EXERCISE OBJECTIVE | Below are entries. Copy exactly the lines running from the line that holds "revert k. induction" to the line that holds "assert (Hab : pts_ns a = pts_ns b).", with both ends included.
(MATERIAL PROVIDED)
Lemma Finalize_run cfg ps out w w' :
  Forall pkt_range ps -> Running cfg ps out w -> sta w = mkStatus true false false None ->
  Finalize w = (Some true, w') ->
  exists out' s, WindowInv cfg ps out' s /\ m_window s = [] /\
    Finished cfg out' (m_measured_max_cll w) (m_measured_max_fall w) w'.
Proof.
  intros Hps I Hs H. unfold Finalize in H.
  apply bind_some in H as (w0 & w1 & [= <- <-] & H). rewrite Hs in H. cbn [m_opened m_finalized m_failed negb orb] in H.
  apply bind_some in H as ([] & w1 & [= <-] & H).
  apply bind_some in H as (ok & w4 & Hfin & H).
  apply bind_some in Hfin as (ok' & w2 & Hrem & Hfin).
  apply bind_some in Hfin as ([] & w3 & H3%(keeps_run _ _ _ _ _ final_flush_closing) & Hfin).
  apply publish_then in Hfin as (w4' & H4 & Hfin). injection Hfin as -> ->.
  apply bind_some in H as ([] & w5 & H5%(keeps_run _ _ _ _ _ CloseIo_closing) & H).
  apply bind_some in H as (w6 & w7 & [= <- <-] & H). injection H as Hok <-.
  apply andb_true_iff in Hok as [-> _].
  eapply write_remainder_run in Hrem as (out' & s & Hw & Hn & Hdone); [|exact Hps|].
  2: { destruct I as [I1 I2 I3 I4 I5 I6 I7]. by split. }
  exists out', s. split_and!; [done..|]. cbn in Hdone. eapply Finished_closing; [exact Hdone|].
  etrans; [exact H3|]. by etrans.
Qed.

(** A file that was written without an error. *)
Lemma write_file_run cfg ps cll fall held wd w :
  Forall pkt_range ps ->
  write_file cfg ps cll fall (SetProgressSink held (new_writer wd)) = (Some true, w) ->
  exists out s, WindowInv cfg (filter has_bytes ps) out s /\ m_window s = [] /\
    Finished cfg out cll fall w.
Proof.
  intros Hps H. unfold write_file in H. apply bind_some in H as (ok & w1 & Hop & H). destruct ok; [|done].
  apply bind_some in H as (pushed & w2 & Hpush & H). apply bind_some in H as ([] & w3 & [= <-] & H).
  apply bind_some in H as (fin & w4 & Hfin & H). injection H as Hok <-.
  apply andb_true_iff in Hok as [-> ->]. apply Open_run in Hop as (I & Hrest & Hs).
  assert (Hps' : Forall pkt_range (filter has_bytes ps)).
  { apply Forall_forall. intros p [_ Hp]%list_elem_of_filter. by eapply Forall_forall in Hps. }
  apply (push_all_run cfg ps [] []) in Hpush as (out & I2 & _ & Hs2); [|done..].
  eapply (Finalize_run cfg _ out) in Hfin as (out' & s & Hw & Hn & Hf).
  - exists out', s. split_and!; done.
  - exact Hps'.
  - destruct I2 as [J1 J2 J3 J4 J5 J6 J7]. by split.
  - cbn. by rewrite Hs2, Hs.
Qed.

(** ** The batch order

    What a writer that collects the whole recording and sorts it once would write. *)
Fixpoint insert_after (e : MuxPacket) (l : list MuxPacket) : list MuxPacket :=
  match l with
  | [] => [e]
  | x :: l' => if pts_ns x <=? pts_ns e then x :: insert_after e l' else e :: l
  end.

Definition stable_sort (ps : list MuxPacket) : list MuxPacket := fold_left (fun l e => insert_after e l) ps [].

Lemma insert_after_spec e l : StronglySorted pts_le l ->
  StronglySorted pts_le (insert_after e l) /\
  (forall k, filter (same_at k) (insert_after e l) = filter (same_at k) l ++ filter (same_at k) [e]) /\
  (forall x, x ∈ insert_after e l -> x = e \/ x ∈ l).
Proof.
  induction l as [|x l IH]; intros Hs; cbn [insert_after].
  { split_and!; [by repeat constructor|done|set_solver]. }
  inversion Hs as [|? ? Hs' Hf]; subst. destruct (IH Hs') as (I1 & I2 & I3).
  destruct (Z.leb_spec (pts_ns x) (pts_ns e)) as [Hle|Hgt].
  - split_and!.
    + constructor; [done|]. apply Forall_forall. intros y Hy. rewrite Forall_forall in Hf.
      destruct (I3 y Hy) as [->|Hy']; [done|by apply Hf].
    + intros k. rewrite !(filter_cons _ x). rewrite I2. by destruct (decide _).
    + intros y [->|Hy]%elem_of_cons; [set_solver|]. destruct (I3 y Hy); set_solver.
  - split_and!.
    + constructor; [done|]. constructor; [unfold pts_le; lia|]. eapply Forall_impl; [exact Hf|].
      unfold pts_le. intros. lia.
    + intros k. rewrite !(filter_cons _ e), filter_nil. destruct (decide (same_at k e)) as [He|He].
      * rewrite (filter_none _ (x :: l)); [done|]. unfold same_at in *. intros y Hy Hk. subst k.
        rewrite Forall_forall in Hf. apply elem_of_cons in Hy as [->|Hy]; [lia|].
        specialize (Hf y Hy). unfold pts_le in Hf. lia.
      * by rewrite app_nil_r.
    + set_solver.
Qed.

Lemma stable_sort_spec ps :
  StronglySorted pts_le (stable_sort ps) /\ forall k, filter (same_at k) (stable_sort ps) = filter (same_at k) ps.
Proof.
  induction ps as [|e ps [IH1 IH2]] using rev_ind; [by split; [constructor|]|].
  unfold stable_sort in *. rewrite fold_left_app. cbn.
  destruct (insert_after_spec e _ IH1) as (H1 & H2 & _). split; [done|]. intros k.
  rewrite H2, IH2. by rewrite filter_app.
Qed.

(** Sorted lists with the same packets at every time, in the same order, are equal. *)
Lemma sorted_unique l k : StronglySorted pts_le l -> StronglySorted pts_le k ->
  (forall t, filter (same_at t) l = filter (same_at t) k) -> l = k.
Proof.
  revert k. induction l as [|a l IH]; intros [|b k] Hl Hk Heq.
  - done.
  - specialize (Heq (pts_ns b)). rewrite filter_cons_True in Heq by done. done.
  - specialize (Heq (pts_ns a)). rewrite filter_cons_True in Heq by done. done.
  - inversion Hl as [|? ? Hl' Hfl]; subst. inversion Hk as [|? ? Hk' Hfk]; subst.
    rewrite Forall_forall in Hfl, Hfk.
    assert (Hab : pts_ns a = pts_ns b).
    { assert (Ha : a ∈ filter (same_at (pts_ns a)) (b :: k)).
      { rewrite <-Heq, filter_cons_True by done. set_solver. }
      assert (Hb : b ∈ filter (same_at (pts_ns b)) (a :: l)).
      { rewrite Heq, filter_cons_True by done. set_solver. }
      apply list_elem_of_filter in Ha as [_ Ha], Hb as [_ Hb].
      apply elem_of_cons in Ha as [->|Ha]; [done|]. apply elem_of_cons in Hb as [->|Hb]; [done|].
      specialize (Hfl b Hb). specialize (Hfk a Ha). unfold pts_le in *. lia. }
    assert (a = b) as ->.
    { specialize (Heq (pts_ns a)). rewrite !filter_cons_True in Heq by done. by injection Heq. }
    f_equal. apply IH; [done..|]. intros t. specialize (Heq t). rewrite !filter_cons in Heq.
    destruct (decide (same_at t b)); [by injection Heq|done].
Qed.

(** ** The blocks of a file *)

(** The packets that have a place in the file. *)
Definition writable (cfg : MatroskaStreamConfig) (p : MuxPacket) : Prop :=
  has_bytes p /\ has_track cfg (track_num p).

#[export] Instance writable_dec cfg p : Decision (writable cfg p).
Proof. unfold writable. apply _. Defined.

Definition own_block (p : MuxPacket) : SimpleBlock := mkBlock (track_num p) p.

Definition config_ok (cfg : MatroskaStreamConfig) : Prop :=
  0 <= audio_track_count cfg < 2 ^ 31 /\ 0 <= reorder_window_ns cfg.

(** Timestamps that do not reach the end of the 64 bits, and a track number. *)
Definition packet_fits (cfg : MatroskaStreamConfig) (p : MuxPacket) : Prop :=
  0 <= pts_ns p /\ pts_ns p + reorder_window_ns cfg < 2 ^ 64 /\ 0 <= track_num p < 2 ^ 32.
(End MATERIAL PROVIDED)
SOLUTION TO THE PROBLEM |
  revert k. induction l as [|a l IH]; intros [|b k] Hl Hk Heq.
  - done.
  - specialize (Heq (pts_ns b)). rewrite filter_cons_True in Heq by done. done.
  - specialize (Heq (pts_ns a)). rewrite filter_cons_True in Heq by done. done.
  - inversion Hl as [|? ? Hl' Hfl]; subst. inversion Hk as [|? ? Hk' Hfk]; subst.
    rewrite Forall_forall in Hfl, Hfk.
    assert (Hab : pts_ns a = pts_ns b).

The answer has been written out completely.